As we talked, I realized my current life is a kind of revolution already.

In this first week I have already met so many people who are excited by what I am attempting to do. Sometimes they do not understand until I say, “life is too short to make someone else wealthy.” I get many a different form of affirmation. From fuck yeah, to a nod in agreement as if they had never thought of that.

so how has my first week gone? In 5 days I did a little over 190 miles, cussed Kansas over and over again. And fell in love with the flint hills over again. The first day of was just 27 miles and I landed in a campsite by a tiny lake (aka a reservoir) that is absolutely magical. I could see that the flood waters had come way up to where I was camping and had just recently receded. There were so many birds and turtles and fish jumping. Then with the moon overhead and the sunsetting…I just didn’t know where to look.

when I got back to my campsite to write and make a meal, this little girl came over to figure out what I am all about. She was so open and so confused: where was my camper? Am I a girl? Am I traveling alone? Why? What are you doing with that bike? I had met her great grandfather earlier who is actually tyring to help the mom raise 3 or 4 kids?! They were so kind and so open. Eventually she went back to get her dolls so that we could play with them.

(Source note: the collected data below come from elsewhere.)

(** X12. [verificarSituacaoNFSeEmitidas] returns one entry per invoice id,
    in order: 'verificado' with the number when the polling of that id found
    one, 'pendente' otherwise, never 'erro'; it makes at most five requests
    per id and waits at most 162 seconds per id. *)
Theorem verificarSituacaoNFSeEmitidas_entries :
  forall (respostas : Z -> nat -> Polling.Tentativa) (nfseIds : list Z),
    let out := Polling.verificarSituacaoNFSeEmitidas respostas nfseIds in
    map (fun r => (Polling.nr_nfseId r, Polling.nr_status r, Polling.nr_numero r))
        (fst out)
    = map (fun i =>
             match primeira_com_numero (respostas i) 5 1 with
             | Some d => (Some i, Polling.ns_verificado, Polling.st_numero d)
             | None => (Some i, Polling.ns_pendente, None)
             end) nfseIds
    /\ (Polling.consultas (snd out) <= 5 * List.length nfseIds)%nat
    /\ Polling.tempo_de_espera (snd out) <= 162000 * Z.of_nat (List.length nfseIds).
Proof.
  intros respostas nfseIds. cbn zeta.
  induction nfseIds as [| i rest IH]; [cbn; repeat split; lia |].
  cbn [Polling.verificarSituacaoNFSeEmitidas].
  destruct (Polling.verificarSituacaoNFSeEmitidas respostas rest) as [rs evs].
  cbn [fst snd] in IH. destruct IH as [IHr [IHc IHt]].
  unfold Polling.verificarSituacao.
  destruct (polling_shape (respostas i)) as [Hres [Hc [He [Ht0 _]]]].
  assert (Ht : Polling.tempo_de_espera
                 (snd (Polling.buscarSituacaoNFSe (respostas i))) <= 160000)
    by lia.
  clear He Ht0.
  destruct (Polling.buscarSituacaoNFSe (respostas i)) as [res ev].
  cbn [fst snd] in Hres, Hc, Ht. cbn [map]. rewrite <- Hres.
  destruct res as [d |]; cbn [fst snd map List.length];
    rewrite IHr, !consultas_app, !tempo_app; cbn;
    (split; [reflexivity | split; lia]).
Qed.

at one point I got kind of nervous that some of the family dynamics where going to come out…they did, but not in the way I thought they would….thankfully! Mom is tired from working so much and doesn’t get to see the kids much. The great grandfather came over to make sure she wasn’t “bothering” me. When I pulled out my camera and said it was time for me to go for a walk and take some pics everyone left and there was an agreement to say goodbye in the morning.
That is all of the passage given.